Maggie Reilly sings on all the songs except the instrumental "Mount Teidi". This features Carl Palmer on percussion. Nothing special about this track and it's the weakest song on the album. "Family Man" was a big hit when it was covered by Hall & Oates. I prefer this version. It's a great pop/rock song from the early 80s and better than most singles coming out at the time. The title track is another great pop/rock song but is more adventurous. It even has a bit of the 'caveman' vocals from Tubular. Guaranteed not to get much radio airplay. I'm not sure if the bagpipes in this song are the real deal or not, but they sound like it. I love the vocals at the end that get repeated. There are four different voices that go:

"Five miles out"(Mike-on-telephone)

"Just hold your heading true, go to get your..."(normal Mike)
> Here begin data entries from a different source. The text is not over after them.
Lemma filter_filter {A} (p q : A -> bool) (l : list A) :
  filter q (filter p l) = filter (fun a => p a && q a) l.
Proof.
  induction l as [|a l IH]; simpl; [reflexivity|].
  destruct (p a); simpl; [destruct (q a)|]; rewrite IH; reflexivity.
Qed.

Lemma map_snd_combine_seq {A} (l : list A) : forall s : nat,
  map snd (combine (seq s (length l)) l) = l.
Proof.
  induction l as [|x l IH]; intros s; simpl; [reflexivity|]. rewrite IH. reflexivity.
Qed.

(** Deleting position [z] is keeping the positions that are not [z]. *)
Lemma delete_as_filter {A} (l : list A) : forall s z : nat,
  firstn z l ++ skipn (S z) l =
  map snd (filter (fun p : nat * A => negb (fst p =? s + z)) (combine (seq s (length l)) l)).
Proof.
  induction l as [|x l IH]; intros s z.
  - destruct z; reflexivity.
  - destruct z as [|z].
    + simpl. rewrite Nat.add_0_r, Nat.eqb_refl. simpl.
      rewrite filter_all; [rewrite map_snd_combine_seq; reflexivity|].
      intros [j a] Hin. apply in_combine_l, in_seq in Hin. simpl.
      destruct (Nat.eqb_spec j s); [lia|reflexivity].
    + change (firstn (S z) (x :: l) ++ skipn (S (S z)) (x :: l))
        with (x :: (firstn z l ++ skipn (S z) l)).
      rewrite (IH (S s) z). replace (S s + z) with (s + S z) by lia.
      simpl. destruct (Nat.eqb_spec s (s + S z)); [lia|]. reflexivity.
Qed.

Lemma is_nan_sub (a b : float) :
  is_infinity a = false -> is_infinity b = false ->
  is_nan (a - b) = is_nan a || is_nan b.
Proof.
  intros Ha Hb. destruct (is_nan a) eqn:Ea; [apply Fl.sub_nan_l, Ea|].
  destruct (is_nan b) eqn:Eb; [apply Fl.sub_nan_r, Eb|].
  apply Fl.sub_not_nan; auto.
Qed.

Lemma combine_self {A} (l : list A) : combine l l = map (fun x => (x, x)) l.
Proof. induction l as [|a l IH]; simpl; [reflexivity|]. rewrite IH. reflexivity. Qed.

End RmsFacts.

Lemma delete_ok (a : list float) (z : nat) :
  z < length a -> Np.delete a z = Ok (others_than z a).
Proof.
  intros H. unfold Np.delete. destruct (Nat.ltb_spec z (length a)); [reflexivity|lia].
Qed.

(** The squares [calc_rms_error] averages are those of the included
    pairs, when no value is infinite. *)
Lemma kept_squares (z : nat) (row ref_row : list float) :
  Forall (fun x => is_infinity x = false) row ->
  Forall (fun x => is_infinity x = false) ref_row ->
  Np.drop_nan
    (others_than z (Np.square (map (fun p => (fst p - snd p)%float) (combine row ref_row)))) =
  map sq_err (included z row ref_row).
Proof.
  intros Hrow Href. unfold Np.square, Np.drop_nan, others_than, included, enumerate.
  rewrite map_map.
  rewrite (RmsFacts.delete_as_filter (map _ (combine row ref_row)) 0 z).
  rewrite length_map. simpl plus.
  set (L := combine row ref_row).
  assert (E : combine (seq 0 (length L)) (map sq_err L) =
              map (fun p => (fst p, sq_err (snd p))) (combine (seq 0 (length L)) L)).
  { generalize 0. induction L as [|p L IH]; intros s; simpl; [reflexivity|].
    rewrite IH. reflexivity. }
  change (fun x : float * float => ((fst x - snd x) * (fst x - snd x))%float) with sq_err.
  rewrite E, RmsFacts.filter_map_comm, RmsFacts.filter_filter, RmsFacts.filter_map_comm.
  rewrite !map_map. simpl.
  f_equal. apply filter_ext_in. intros [j [a b]] Hin. simpl.
  apply in_combine_r in Hin. subst L.
  rewrite Forall_forall in Hrow, Href.
  pose proof (Hrow a (in_combine_l _ _ _ _ Hin)).
  pose proof (Href b (in_combine_r _ _ _ _ Hin)).
  unfold sq_err. simpl. rewrite Fl.mul_self_is_nan, RmsFacts.is_nan_sub by assumption.
  rewrite negb_orb, andb_assoc. reflexivity.
Qed.

(** One row against the reference row: the RMS error is the one the
    specification states. *)
Lemma rms_file_ok (lowest_conf_indices : list nat) (i : nat)
  (mol_array : list (list float)) (filelist ref_row : list float) (z : nat) :
  nth_error mol_array 0 = Some ref_row ->
  nth_error lowest_conf_indices i = Some z ->
  length filelist = length ref_row -> z < length ref_row ->
  Forall (fun x => is_infinity x = false) filelist ->
  Forall (fun x => is_infinity x = false) ref_row ->
  rms_file lowest_conf_indices i mol_array filelist = Ok (rms_spec z filelist ref_row) /\
  (included z filelist ref_row = [] -> rms_spec z filelist ref_row = nan).
Proof.
  intros Href Hz Hlen Hzlt Hf Hr. split.
  - unfold rms_file, get. rewrite Href. simpl bind.
    unfold Np.sub. rewrite Hlen, Nat.eqb_refl. simpl bind. rewrite Hz. simpl bind.
    rewrite delete_ok
      by (unfold Np.square; rewrite !length_map, length_combine; lia).
    simpl bind.
    rewrite kept_squares by assumption. reflexivity.
  - intros E. unfold rms_spec. rewrite E. reflexivity.
Qed.

(** What [calc_rms_error] is given for one molecule: relative energies
    aligned on the reference row, none infinite, and a reference
    position [z] in that row. *)
Definition rms_input (mol_array : list (list float)) (z : nat) : Prop :=
  aligned mol_array /\
  Forall (Forall (fun x => is_infinity x = false)) mol_array /\
  z < length (hd [] mol_array).

(** C5. For molecules whose relative energies are aligned on the
    reference row and hold no infinite value, each with its reference
    position [z], [calc_rms_error] returns for every molecule and every
    method row the root of the mean of
    [(relative_method[j] - relative_reference[j])^2] over the positions
    [j <> z] where neither value is missing, the mean being the sum
    divided by the number of included positions (the population mean);
    with no included position the result is the missing marker [nan]. *)
Theorem calc_rms_error_spec (rel_energies : list (list (list float)))
  (lowest_conf_indices : list nat) :
  Forall2 rms_input rel_energies lowest_conf_indices ->
  exists rms_array,
    calc_rms_error rel_energies lowest_conf_indices = Ok rms_array /\
    forall i mol_array ref_row j filelist,
      nth_error rel_energies i = Some mol_array ->
      nth_error mol_array 0 = Some ref_row ->
      nth_error mol_array j = Some filelist ->
      exists z mol_rmses,
        nth_error lowest_conf_indices i = Some z /\
        nth_error rms_array i = Some mol_rmses /\
        nth_error mol_rmses j = Some (rms_spec z filelist ref_row) /\
        (included z filelist ref_row = [] -> rms_spec z filelist ref_row = nan).
Proof.
  intros Hin. unfold calc_rms_error.
  set (g := fun p : nat * list (list float) =>
              map (fun filelist =>
                     rms_spec (nth (fst p) lowest_conf_indices 0) filelist (hd [] (snd p)))
                  (snd p)).
  assert (Hrow : forall i mol_array, nth_error rel_energies i = Some mol_array ->
            exists z ref_row,
              nth_error lowest_conf_indices i = Some z /\
              nth i lowest_conf_indices 0 = z /\
              nth_error mol_array 0 = Some ref_row /\ hd [] mol_array = ref_row /\
              forall filelist, In filelist mol_array ->
                rms_file lowest_conf_indices i mol_array filelist =
                  Ok (rms_spec z filelist ref_row) /\
                (included z filelist ref_row = [] -> rms_spec z filelist ref_row = nan)).
  { intros i mol_array Hi.
    destruct (RelEne.Forall2_nth Hin _ Hi) as (z & Hz & _ & (Hal & Hnum & Hlt)).
    destruct mol_array as [|ref_row others]; [contradiction|].
    exists z, ref_row. split; [exact Hz|].
    split; [apply nth_error_nth, Hz|]. split; [reflexivity|]. split; [reflexivity|].
    intros filelist Hf. simpl in Hlt.
    rewrite Forall_forall in Hnum.
    apply rms_file_ok; auto.
    - destruct Hal as [_ Hal]. destruct Hf as [<-|Hf]; [reflexivity|].
      rewrite Forall_forall in Hal. auto.
    - apply Hnum. left. reflexivity. }
  rewrite (PyFacts.mapM_map _ g).
  2:{ intros [i mol_array] Hp. simpl.
      apply RelFacts.in_combine_seq in Hp as [_ Hp]. rewrite Nat.sub_0_r in Hp.
      destruct (Hrow i mol_array Hp) as (z & ref_row & _ & Hz & _ & Hhd & Hfile).
      apply PyFacts.mapM_map. intros filelist Hf. unfold g. simpl.
      rewrite Hz, Hhd. apply Hfile, Hf. }
  eexists. split; [reflexivity|].
  intros i mol_array ref_row j filelist Hi Href Hj.
  destruct (Hrow i mol_array Hi) as (z & ref_row' & Hz & Hz' & Href' & Hhd & Hfile).
  rewrite Href in Href'. injection Href' as <-.
  exists z, (g (i, mol_array)). split; [exact Hz|].
  split; [rewrite nth_error_map, (PyFacts.nth_error_enumerate _ _ Hi); reflexivity|].
  split.
  - unfold g. simpl. rewrite nth_error_map, Hj, Hz', Hhd. reflexivity.
  - apply (Hfile filelist). eapply nth_error_In, Hj.
Qed.

(** The squares of a row against itself: a zero per finite value. *)
Lemma kept_squares_self (z : nat) (row : list float) :
  Np.drop_nan
    (others_than z (Np.square (map (fun p => (fst p - snd p)%float) (combine row row)))) =
  map (fun _ => 0%float) (filter is_finite (others_than z row)).
Proof.
  assert (E : Np.square (map (fun p => (fst p - snd p)%float) (combine row row)) =
              map (fun x => ((x - x) * (x - x))%float) row).
  { unfold Np.square. rewrite RmsFacts.combine_self, !map_map. reflexivity. }
  rewrite E. unfold others_than, Np.drop_nan.
  rewrite firstn_map, skipn_map, <- map_app.
  induction (firstn z row ++ skipn (S z) row) as [|x l IH]; simpl; [reflexivity|].
  rewrite Fl.mul_self_is_nan. destruct (is_finite x) eqn:F.
  - rewrite (RelEne.sub_self_finite _ F). simpl. rewrite IH. reflexivity.
  - rewrite (RelEne.sub_self_not_finite _ F). simpl. exact IH.
Qed.

(** C8, as amended. For a molecule of two conformers or more, the RMS
    error of a row compared against that same row (the reference method
    against itself) is exactly 0 when some position other than [z]
    holds a finite value, and the missing marker [nan] when none does.
    The row has fewer than [2^63] items, as every Python list has. *)
Theorem rms_file_self (lowest_conf_indices : list nat) (i : nat)
  (mol_array : list (list float)) (row : list float) (z : nat) :
  nth_error mol_array 0 = Some row ->
  nth_error lowest_conf_indices i = Some z ->
  1 < length row ->
  z < length row -> (Z.of_nat (length row) < Uint63.wB)%Z ->
  rms_file lowest_conf_indices i mol_array row =
    Ok (if existsb is_finite (others_than z row) then 0%float else nan).
Proof.
  intros Href Hz _ Hzlt Hsize.
  unfold rms_file, get. rewrite Href. simpl bind.
  unfold Np.sub. rewrite Nat.eqb_refl. simpl bind. rewrite Hz. simpl bind.
  rewrite delete_ok
    by (unfold Np.square; rewrite !length_map, length_combine; lia).
  simpl bind.
  rewrite kept_squares_self. f_equal.
  assert (Hlen : length (filter is_finite (others_than z row)) <= length row).
  { etransitivity; [apply filter_length_le|]. unfold others_than.
    rewrite length_app, length_firstn, length_skipn. lia. }
  destruct (filter is_finite (others_than z row)) as [|x xs] eqn:E.
  - assert (X : existsb is_finite (others_than z row) = false).
    { destruct (existsb is_finite (others_than z row)) eqn:X; [|reflexivity].
      apply existsb_exists in X as (y & Hy & Fy).
      assert (Hin : In y (filter is_finite (others_than z row))) by (apply filter_In; auto).
      rewrite E in Hin. contradiction. }
    rewrite X. reflexivity.
  - assert (X : existsb is_finite (others_than z row) = true).
    { apply existsb_exists. exists x.
      apply filter_In. rewrite E. left. reflexivity. }
    rewrite X. unfold Np.mean.
    rewrite NpFacts.sum_zeros by (apply Forall_map, Forall_forall; reflexivity).
    rewrite Fl.div_zero_positive; [reflexivity|].
    apply Fl.of_count_positive. rewrite length_map. simpl length in *. lia.
Qed.

(** ** MatchOrchestrator: [match_minima] *)

Module DictFacts.

Lemma foldM_invariant {A S} (P : S -> Prop) (f : S -> A -> result S) (l : list A) :
  (forall s a s', In a l -> P s -> f s a = Ok s' -> P s') ->
  forall s s', P s -> foldM f l s = Ok s' -> P s'.
Proof.
  induction l as [|a l IH]; simpl; intros Hstep s s' Hs H.
  - injection H as <-. exact Hs.
  - apply PyFacts.bind_ok in H as (s1 & H1 & H2).
    apply (IH (fun s a s' Hin => Hstep s a s' (or_intror Hin)) s1 s'); [|exact H2].
    eapply Hstep; eauto.
Qed.

End DictFacts.

Section Orchestrator.

Variable Geom : Type.
Variable OERMSD : Geom -> Geom -> bool -> bool -> bool -> float.
Variable read_mols : string -> list (Mol Geom).
Variable py_float : string -> result float.

(** A conformer index [compare_two_mols] stores codes an outcome. *)
Lemma compare_two_mols_codes (rmol qmol : Mol Geom) (rmsd_cutoff : float)
  (molIndices : list (option Z)) :
  compare_two_mols OERMSD rmol qmol rmsd_cutoff = Ok molIndices ->
  exists outcomes, molIndices = map encode outcomes /\
                   length outcomes = length (confs rmol).
Proof.
  unfold compare_two_mols. revert molIndices.
  induction (confs rmol) as [|r rs IH]; simpl; intros molIndices H.
  - injection H as <-. exists []. auto.
  - apply PyFacts.bind_ok in H as (c & Hc & H).
    apply PyFacts.bind_ok in H as (cs & Hcs & H). injection H as <-.
    destruct (IH cs Hcs) as (os & -> & Hlen).
    unfold match_conf in Hc.
    apply PyFacts.bind_ok in Hc as (k & _ & Hc).
    apply PyFacts.bind_ok in Hc as (dist & _ & Hc). injection Hc as <-.
    destruct (dist <=? rmsd_cutoff)%float.
    + exists (Matched k :: os). simpl. auto.
    + exists (NoMatchWithinCutoff :: os). simpl. auto.
Qed.

Lemma repeat_encode (o : MatchOutcome) (n : nat) :
  repeat (encode o) n = map encode (repeat o n).
Proof. induction n as [|n IH]; simpl; [reflexivity|]. rewrite IH. reflexivity. Qed.

End Orchestrator.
"...finest out"(Maggie) "Climbing, climbing"(Mike-with-vocoder)

Speaking of vocoder, Oldfield uses it a lot here. Even more than on QE2. I like vocoder, maybe not as much as Daft Punk, but it doesn't bother me in the least. "Orabidoo" starts off with some music box before some drums, keys and more vocoder appear. The majority of this song I like a lot but the last few minutes are a let down. Just acoustic guitar and Maggie singing. When she says "upon the water" it reminds me of Roger Waters in "Grantchester Meadows". Both "Orabidoo" and the title track share themes with "Taurus II", the second and best part of the Taurus trilogy.

Mike uses the Fairlight synth on this album. I've never been a big fan of it, but he uses it to good effect. Especially on "Taurus II", one of Oldfield's best side-long epics. It sounds like a cross between Ommadawn and QE2. Paddy Moloney from the Chieftains plays the Uileann pipes, just as he did on Ommadawn. There's a lot going on in this epic and it changes constantly. There is a part around the five minute mark that I just love, but it only lasts for about 10 seconds. i wish that part was longer. Some good guitar throughout the entire piece. The vocals, whether Mike or Maggie, are generally good. Just before 17 minutes we get a section which sounds very ABBA-like. After the drums kick in it just gets better. Mike covered an ABBA song on his last album so this shouldn't come as a shock. Great part anyway. I like the ending here where you hear a piano with an echo or delay effect. Nice.

While this album sounds like it could have been made in 1980, his next Crises doesn't sound like like it could have made before 1982. Very sterile and 80s sounding. The blantant attempts at pop hits don't help it's case either. Five Miles Out was the last great album Mike made before realizing he's not a pop dude and came up with Amarok. Not quite as good as most of his '70s albums, but still great. 4 stars.